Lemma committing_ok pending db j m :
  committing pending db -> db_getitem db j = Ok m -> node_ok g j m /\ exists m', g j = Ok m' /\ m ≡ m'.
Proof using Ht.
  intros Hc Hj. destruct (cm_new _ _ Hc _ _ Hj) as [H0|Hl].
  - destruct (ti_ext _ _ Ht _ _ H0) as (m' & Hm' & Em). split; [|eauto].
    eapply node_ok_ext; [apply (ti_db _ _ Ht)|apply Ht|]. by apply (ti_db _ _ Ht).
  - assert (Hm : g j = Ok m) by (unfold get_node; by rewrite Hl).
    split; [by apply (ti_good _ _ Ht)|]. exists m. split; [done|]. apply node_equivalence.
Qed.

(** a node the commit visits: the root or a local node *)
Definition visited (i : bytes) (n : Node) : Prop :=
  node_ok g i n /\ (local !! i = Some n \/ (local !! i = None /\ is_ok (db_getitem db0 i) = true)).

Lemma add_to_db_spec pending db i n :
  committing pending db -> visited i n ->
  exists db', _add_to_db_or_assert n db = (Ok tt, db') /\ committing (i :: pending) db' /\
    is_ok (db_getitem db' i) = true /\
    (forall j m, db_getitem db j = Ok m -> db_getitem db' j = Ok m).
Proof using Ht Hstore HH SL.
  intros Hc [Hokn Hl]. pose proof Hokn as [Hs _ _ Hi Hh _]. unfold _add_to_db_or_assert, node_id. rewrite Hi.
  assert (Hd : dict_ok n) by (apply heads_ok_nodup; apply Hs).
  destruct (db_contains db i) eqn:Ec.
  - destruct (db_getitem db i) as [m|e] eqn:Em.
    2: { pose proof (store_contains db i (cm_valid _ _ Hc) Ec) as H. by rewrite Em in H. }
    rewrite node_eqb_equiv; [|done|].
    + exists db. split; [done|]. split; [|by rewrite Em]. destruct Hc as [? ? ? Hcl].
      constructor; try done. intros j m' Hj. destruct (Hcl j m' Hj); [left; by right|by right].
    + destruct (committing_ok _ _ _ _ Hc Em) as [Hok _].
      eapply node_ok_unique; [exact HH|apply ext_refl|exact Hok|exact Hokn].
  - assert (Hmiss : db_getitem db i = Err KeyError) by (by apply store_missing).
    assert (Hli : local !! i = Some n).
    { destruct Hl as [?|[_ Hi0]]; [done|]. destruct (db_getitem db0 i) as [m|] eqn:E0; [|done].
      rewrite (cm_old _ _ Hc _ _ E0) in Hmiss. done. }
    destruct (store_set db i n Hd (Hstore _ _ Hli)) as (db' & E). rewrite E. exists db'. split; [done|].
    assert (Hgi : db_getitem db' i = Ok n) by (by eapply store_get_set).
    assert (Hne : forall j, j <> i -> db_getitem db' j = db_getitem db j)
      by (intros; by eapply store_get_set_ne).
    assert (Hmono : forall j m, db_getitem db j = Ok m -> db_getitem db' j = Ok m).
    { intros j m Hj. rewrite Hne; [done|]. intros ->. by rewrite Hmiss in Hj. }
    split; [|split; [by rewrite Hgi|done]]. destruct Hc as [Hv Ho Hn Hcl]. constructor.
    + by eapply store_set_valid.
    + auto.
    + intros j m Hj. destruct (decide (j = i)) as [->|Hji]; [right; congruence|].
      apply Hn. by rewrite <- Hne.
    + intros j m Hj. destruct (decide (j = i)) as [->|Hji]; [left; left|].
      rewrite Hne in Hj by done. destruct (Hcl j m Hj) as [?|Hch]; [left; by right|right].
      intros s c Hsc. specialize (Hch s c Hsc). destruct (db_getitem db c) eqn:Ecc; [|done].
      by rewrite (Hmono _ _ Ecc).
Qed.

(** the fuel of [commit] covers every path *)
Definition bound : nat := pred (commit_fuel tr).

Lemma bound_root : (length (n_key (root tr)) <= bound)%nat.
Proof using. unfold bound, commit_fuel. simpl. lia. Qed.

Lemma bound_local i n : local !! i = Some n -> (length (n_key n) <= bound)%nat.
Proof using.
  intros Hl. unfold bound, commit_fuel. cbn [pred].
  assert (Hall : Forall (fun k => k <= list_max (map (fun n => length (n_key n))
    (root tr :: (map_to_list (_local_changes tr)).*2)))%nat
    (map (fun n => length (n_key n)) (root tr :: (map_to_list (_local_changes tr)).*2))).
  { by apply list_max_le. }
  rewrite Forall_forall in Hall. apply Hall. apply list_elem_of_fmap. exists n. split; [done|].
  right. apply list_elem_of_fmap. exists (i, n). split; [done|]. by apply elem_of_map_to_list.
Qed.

(INSTRUCTIONS FOR THE TASK) Which lines in the data above hold the string "Hmono"? Show each one.

(OUTPUT FOR THIS EXERCISE)
    assert (Hmono : forall j m, db_getitem db j = Ok m -> db_getitem db' j = Ok m).
      by rewrite (Hmono _ _ Ecc).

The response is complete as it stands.